イメージしたモノが形になることがモノづくりの楽しさ
産業用ロボットや自動化設備に強みをもつ日本の製造業は、早くからファクトリーオートメーション(FA=工場の自動化)に取り組んできた。スマートファクトリーは、FAとどこが違うのだろうか。
FAは同じ製品を大量につくり続けることに適した生産方式であり、これまで社会を支えてきた。しかし、食品ロスをはじめとするおびただしい数の廃棄が生じやすく、環境破壊を助長しかねない大量生産は、現代にそぐわなくなっている。求められるのは、必要なときに必要な量を生産する最適生産。無駄を減らすことで環境負荷を低減し、コスト削減にも寄与する。

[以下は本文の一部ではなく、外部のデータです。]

(** C7.  In both programs the name simplifier is idempotent; it keeps the
    boundary characters of its input, in their order.  The split of a text
    loses nothing: it is the text cut at every boundary character, pieces
    and boundary characters alternating, and joined again it is the text.
    The pieces and boundary characters of the output are those of the
    input, in the same order, each put through [_simplify_token]; a
    boundary character is left as it is, and a piece loses everything up
    to and including its last [.] and then its last [$]; the output is
    these joined. *)
Theorem simplify_idempotent_and_preserving (s : str) :
  (JavaRender._simplify (JavaRender._simplify s) = JavaRender._simplify s
   ∧ filter (λ a, java_boundary a = true) (JavaRender._simplify s)
     = filter (λ a, java_boundary a = true) s
   ∧ re_split JavaRender.boundaries (JavaRender._simplify s)
     = map _simplify_token (re_split JavaRender.boundaries s)
   ∧ alternating java_boundary (re_split JavaRender.boundaries s)
   ∧ re_split JavaRender.boundaries s = pieces java_boundary s []
   ∧ concat (re_split JavaRender.boundaries s) = s
   ∧ JavaRender._simplify s
     = concat (map _simplify_token (pieces java_boundary s [])))
  ∧ (AndroidRender._simplify (AndroidRender._simplify s)
     = AndroidRender._simplify s
     ∧ filter (λ a, android_boundary a = true) (AndroidRender._simplify s)
       = filter (λ a, android_boundary a = true) s
     ∧ re_split AndroidRender.boundaries (AndroidRender._simplify s)
       = map _simplify_token (re_split AndroidRender.boundaries s)
     ∧ alternating android_boundary (re_split AndroidRender.boundaries s)
     ∧ re_split AndroidRender.boundaries s = pieces android_boundary s []
     ∧ concat (re_split AndroidRender.boundaries s) = s
     ∧ AndroidRender._simplify s
       = concat (map _simplify_token (pieces android_boundary s [])))
  ∧ (∀ a, java_boundary a = true → _simplify_token [a] = [a])
  ∧ (∀ c t1 t2, c ∉ t2 → after_last c (t1 ++ c :: t2) = t2)
  ∧ (∀ c t, c ∉ t → after_last c t = t)
  ∧ (∀ t, _simplify_token t = after_last "$" (after_last "." t)).
Proof.
  split_and!.
  - apply (simplify_idemp _ java_boundary); [apply java_boundaries_match|done..].
  - apply (simplify_boundaries _ java_boundary);
      [apply java_boundaries_match|done..].
  - apply (simplify_pieces _ java_boundary);
      [apply java_boundaries_match|done..].
  - rewrite (re_split_pieces _ java_boundary) by apply java_boundaries_match.
    apply pieces_alternating. constructor.
  - apply re_split_pieces, java_boundaries_match.
  - rewrite (re_split_pieces _ java_boundary) by apply java_boundaries_match.
    apply concat_pieces.
  - unfold JavaRender._simplify, simplify_with.
    by rewrite (re_split_pieces _ java_boundary)
      by apply java_boundaries_match.
  - apply (simplify_idemp _ android_boundary);
      [apply android_boundaries_match|done..].
  - apply (simplify_boundaries _ android_boundary);
      [apply android_boundaries_match|done..].
  - apply (simplify_pieces _ android_boundary);
      [apply android_boundaries_match|done..].
  - rewrite (re_split_pieces _ android_boundary)
      by apply android_boundaries_match.
    apply pieces_alternating. constructor.
  - apply re_split_pieces, android_boundaries_match.
  - rewrite (re_split_pieces _ android_boundary)
      by apply android_boundaries_match.
    apply concat_pieces.
  - unfold AndroidRender._simplify, simplify_with.
    by rewrite (re_split_pieces _ android_boundary)
      by apply android_boundaries_match.
  - intros a Ha. apply (simplify_boundary java_boundary); done.
  - apply after_last_split.
  - apply after_last_absent.
  - done.
Qed.

(** C8.  For every symbol table, the diff of the table with itself is the
    empty report: no class has a change. *)
Theorem diff_with_itself_is_empty {D} (full_text : D → str)
    (symbols : gmap SymbolId D) :
  _changes full_text symbols symbols = ∅.
Proof. apply changes_same. Qed.

(** C9.  Every identity that the parser records for a file has, as its
    class, the signature classified from the first line of the file,
    whatever the kind of that line; the entry of the first line itself is
    among them.  [classify] is the classifier of either program. *)
Theorem klass_is_first_line_signature {D}
    (classify : str → result (Kind * str * D)) content T i :
  _symbols_for_klass classify content = Ok T →
  is_Some (T !! i) →
  ∃ first rest kd sg d,
    readlines content = first :: rest
    ∧ classify (definition_text first) = Ok (kd, sg, d)
    ∧ klass i = sg
    ∧ is_Some (T !! mkSymbolId sg kd sg).
Proof.
  unfold _symbols_for_klass. intros HT Hi.
  destruct (symbols_for_lines_klass classify _ _ HT) as [Hkeys Hown].
  destruct (Hkeys i Hi) as (first & rest & kd & sg & d & Hlines & Hc & Hk).
  exists first, rest, kd, sg, d. split_and!; [done..|].
  apply (Hown first rest kd sg d); [done| |done].
  intros ->. rewrite Hlines in HT. injection HT as <-.
  destruct Hi as [? Hi]. by rewrite lookup_empty in Hi.
Qed.

Lemma klass_is_first_line_signature_witness :
  ∃ first rest kd d,
    readlines (file_of_lines ["public void run();"; "public int x;"; "}"]%string)
    = first :: rest
    ∧ JavaRender.classify (definition_text first) = Ok (kd, bytes "run()", d)
    ∧ kd = METHOD.
Proof.
  destruct (klass_is_first_line_signature JavaRender.classify
              (file_of_lines ["public void run();"; "public int x;"; "}"]%string)
              (<[ mkSymbolId (bytes "run()") FIELD (bytes "x") :=
                    java_definition "public int x" "int x" "field" ]>
                 (<[ mkSymbolId (bytes "run()") METHOD (bytes "run()") :=
                       java_definition "public void run()" "void run()"
                         "method" ]> ∅))
              (mkSymbolId (bytes "run()") FIELD (bytes "x")))
    as (first & rest & kd & sg & d & Hlines & Hc & Hk & _).
  - cbv -[insert empty]. reflexivity.
  - rewrite lookup_insert_eq. by eexists.
  - simpl in Hk. subst sg. exists first, rest, kd, d. split_and!; [done..|].
    vm_compute in Hlines. injection Hlines as <- <-.
    vm_compute in Hc. by injection Hc as <- _.
Defined.




(** * Further properties *)

(** ** Diff engine: the shape of a report *)

Section ReportShape.
Context {D : Type}.
Variable full_text : D → str.
Implicit Types (report : gmap str (list (Change D))) (c : Change D).

Lemma report_lookup old_symbols new_symbols k :
  default [] (_changes full_text old_symbols new_symbols !! k)
  = filter (λ c, klass (symbol_id_of c) = k)
      (all_changes full_text old_symbols new_symbols).
Proof.
  by rewrite changes_as_fold, foldl_append_change_lookup, lookup_empty.
Qed.

Lemma foldl_append_change_nonempty report (l : list (Change D)) k :
  report !! k ≠ Some [] → foldl append_change report l !! k ≠ Some [].
Proof.
  revert report. induction l as [|c l IH]; intros report Hr; [done|].
  cbn [foldl]. apply IH. unfold append_change.
  destruct (decide (klass (symbol_id_of c) = k)) as [<-|Hne].
  - rewrite lookup_insert_eq. intros [= H]. by destruct (default _ _).
  - by rewrite lookup_insert_ne.
Qed.

Lemma foldl_append_change_None report (l : list (Change D)) k :
  report !! k = None →
  filter (λ c, klass (symbol_id_of c) = k) l = [] →
  foldl append_change report l !! k = None.
Proof.
  revert report. induction l as [|c l IH]; intros report Hr Hl; [done|].
  cbn [foldl]. rewrite filter_cons in Hl.
  destruct (decide (klass (symbol_id_of c) = k)) as [Heq|Hne]; [done|].
  apply IH; [|done]. unfold append_change. by rewrite lookup_insert_ne.
Qed.

Lemma elem_of_all_changes old_symbols new_symbols c :
  c ∈ all_changes full_text old_symbols new_symbols
  ↔ c ∈ expected_changes full_text old_symbols new_symbols (symbol_id_of c).
Proof.
  rewrite <- (all_changes_about full_text), list_elem_of_filter.
  split; [done|by intros [_ ?]].
Qed.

それを生産活動の自律化によって実現するのがスマートファクトリーだ。
Team Cross FAをリードする、天野眞也はその仕組みについてこう説明する。「できるだけ正確な未来予測のためには、サイバー空間上に人の動きも含め、リアルの工場に限りなく近いパラメータをそろえる必要があります。IoTですべての工程、設備のデータを収集し、AIなどでシミュレーションをして最適解を出し、それに基づいて自律的に工場を稼働させるのです」理想は受注生産であり、いかに遅れずに製品を届けられるかが自律化の究極だ。
Team Cross FAは無人工場を志向しているのではない。天野によれば、工場には自動化すべき業務とそうではない業務がある。技術者の創造性が求められる作業は自動化する必要はない。よりクリエイティブな仕事へとシフトしていくのが目的であり、「目指すのはゲーミフィケーション。つまり、モノづくりの面白さ」なのだ。
さらに天野は、スマートファクトリーは日本の優位性を生かして、新たな産業として海外輸出も期待できる分野だと言う。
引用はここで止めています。